- [Data extract]:

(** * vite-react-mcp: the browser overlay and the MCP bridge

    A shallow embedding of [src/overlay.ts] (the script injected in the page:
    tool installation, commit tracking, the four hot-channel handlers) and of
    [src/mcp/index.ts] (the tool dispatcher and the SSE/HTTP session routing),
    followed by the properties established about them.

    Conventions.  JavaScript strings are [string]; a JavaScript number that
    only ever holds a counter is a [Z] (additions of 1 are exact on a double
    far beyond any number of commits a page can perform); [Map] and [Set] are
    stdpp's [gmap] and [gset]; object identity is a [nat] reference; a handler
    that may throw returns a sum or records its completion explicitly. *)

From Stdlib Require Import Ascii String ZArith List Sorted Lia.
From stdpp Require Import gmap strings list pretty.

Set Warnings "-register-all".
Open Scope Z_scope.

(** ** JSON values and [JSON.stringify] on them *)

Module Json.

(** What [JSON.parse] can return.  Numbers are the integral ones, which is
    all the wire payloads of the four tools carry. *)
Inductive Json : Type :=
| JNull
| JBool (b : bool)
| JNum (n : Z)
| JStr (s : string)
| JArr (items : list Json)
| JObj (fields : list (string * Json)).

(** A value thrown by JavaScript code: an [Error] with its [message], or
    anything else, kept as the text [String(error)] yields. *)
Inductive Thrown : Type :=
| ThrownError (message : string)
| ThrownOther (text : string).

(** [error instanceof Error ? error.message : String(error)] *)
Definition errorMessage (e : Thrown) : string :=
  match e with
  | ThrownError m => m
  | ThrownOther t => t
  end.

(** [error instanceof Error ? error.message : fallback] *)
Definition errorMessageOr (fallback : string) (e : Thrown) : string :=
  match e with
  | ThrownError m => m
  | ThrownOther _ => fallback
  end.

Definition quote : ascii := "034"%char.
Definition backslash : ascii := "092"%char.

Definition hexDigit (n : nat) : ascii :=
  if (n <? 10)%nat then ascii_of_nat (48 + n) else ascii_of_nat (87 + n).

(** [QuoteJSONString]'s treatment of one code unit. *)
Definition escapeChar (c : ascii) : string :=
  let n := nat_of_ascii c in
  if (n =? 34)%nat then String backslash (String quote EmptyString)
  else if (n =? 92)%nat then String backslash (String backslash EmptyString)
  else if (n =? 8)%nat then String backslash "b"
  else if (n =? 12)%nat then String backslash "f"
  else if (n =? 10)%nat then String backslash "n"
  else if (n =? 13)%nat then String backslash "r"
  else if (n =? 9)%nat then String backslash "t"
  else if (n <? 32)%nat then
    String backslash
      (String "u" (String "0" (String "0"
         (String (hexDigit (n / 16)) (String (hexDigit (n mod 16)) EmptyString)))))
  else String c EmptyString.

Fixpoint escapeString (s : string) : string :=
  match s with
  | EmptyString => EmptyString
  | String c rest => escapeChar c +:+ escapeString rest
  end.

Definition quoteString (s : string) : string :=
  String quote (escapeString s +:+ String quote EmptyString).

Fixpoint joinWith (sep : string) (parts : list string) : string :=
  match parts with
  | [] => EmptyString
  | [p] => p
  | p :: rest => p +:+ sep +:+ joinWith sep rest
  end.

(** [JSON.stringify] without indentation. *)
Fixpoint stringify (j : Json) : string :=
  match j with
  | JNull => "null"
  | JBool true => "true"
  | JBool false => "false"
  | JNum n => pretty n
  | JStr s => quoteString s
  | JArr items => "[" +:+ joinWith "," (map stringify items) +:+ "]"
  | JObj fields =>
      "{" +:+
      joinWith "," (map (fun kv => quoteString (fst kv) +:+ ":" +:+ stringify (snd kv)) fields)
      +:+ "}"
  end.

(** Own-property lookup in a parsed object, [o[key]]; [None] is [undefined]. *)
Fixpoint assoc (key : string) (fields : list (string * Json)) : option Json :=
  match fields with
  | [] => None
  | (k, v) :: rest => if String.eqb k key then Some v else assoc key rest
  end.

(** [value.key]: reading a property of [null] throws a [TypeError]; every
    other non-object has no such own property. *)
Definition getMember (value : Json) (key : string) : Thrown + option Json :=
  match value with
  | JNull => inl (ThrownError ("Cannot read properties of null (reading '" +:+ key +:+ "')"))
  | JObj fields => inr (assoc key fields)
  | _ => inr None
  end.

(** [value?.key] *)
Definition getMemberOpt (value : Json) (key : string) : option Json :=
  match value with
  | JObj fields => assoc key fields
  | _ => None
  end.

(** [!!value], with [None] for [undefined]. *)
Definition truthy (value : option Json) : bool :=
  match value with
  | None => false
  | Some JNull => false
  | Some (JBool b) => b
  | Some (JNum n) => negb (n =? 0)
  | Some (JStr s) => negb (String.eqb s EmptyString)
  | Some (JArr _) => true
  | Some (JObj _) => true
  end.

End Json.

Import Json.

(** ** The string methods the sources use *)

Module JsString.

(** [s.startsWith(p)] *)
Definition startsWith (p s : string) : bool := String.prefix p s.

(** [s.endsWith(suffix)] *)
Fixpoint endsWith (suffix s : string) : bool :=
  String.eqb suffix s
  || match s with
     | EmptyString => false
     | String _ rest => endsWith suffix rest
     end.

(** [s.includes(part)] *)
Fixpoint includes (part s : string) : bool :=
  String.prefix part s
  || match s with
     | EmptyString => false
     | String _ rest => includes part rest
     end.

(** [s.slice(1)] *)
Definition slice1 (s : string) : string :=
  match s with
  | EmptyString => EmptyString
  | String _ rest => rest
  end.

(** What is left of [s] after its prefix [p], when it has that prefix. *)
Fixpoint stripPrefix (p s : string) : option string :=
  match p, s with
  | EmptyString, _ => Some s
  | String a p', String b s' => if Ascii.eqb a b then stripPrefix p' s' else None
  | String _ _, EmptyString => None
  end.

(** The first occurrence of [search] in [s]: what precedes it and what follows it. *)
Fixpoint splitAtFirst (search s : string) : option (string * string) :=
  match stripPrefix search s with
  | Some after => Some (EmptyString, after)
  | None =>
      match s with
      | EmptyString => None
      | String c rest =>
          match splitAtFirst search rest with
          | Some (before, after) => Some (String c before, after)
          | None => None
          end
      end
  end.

- [Exercise aim]:
Reproduce every line from the entries that holds the word "undefined".

- [Finished exercise]:
(** Own-property lookup in a parsed object, [o[key]]; [None] is [undefined]. *)
(** [!!value], with [None] for [undefined]. *)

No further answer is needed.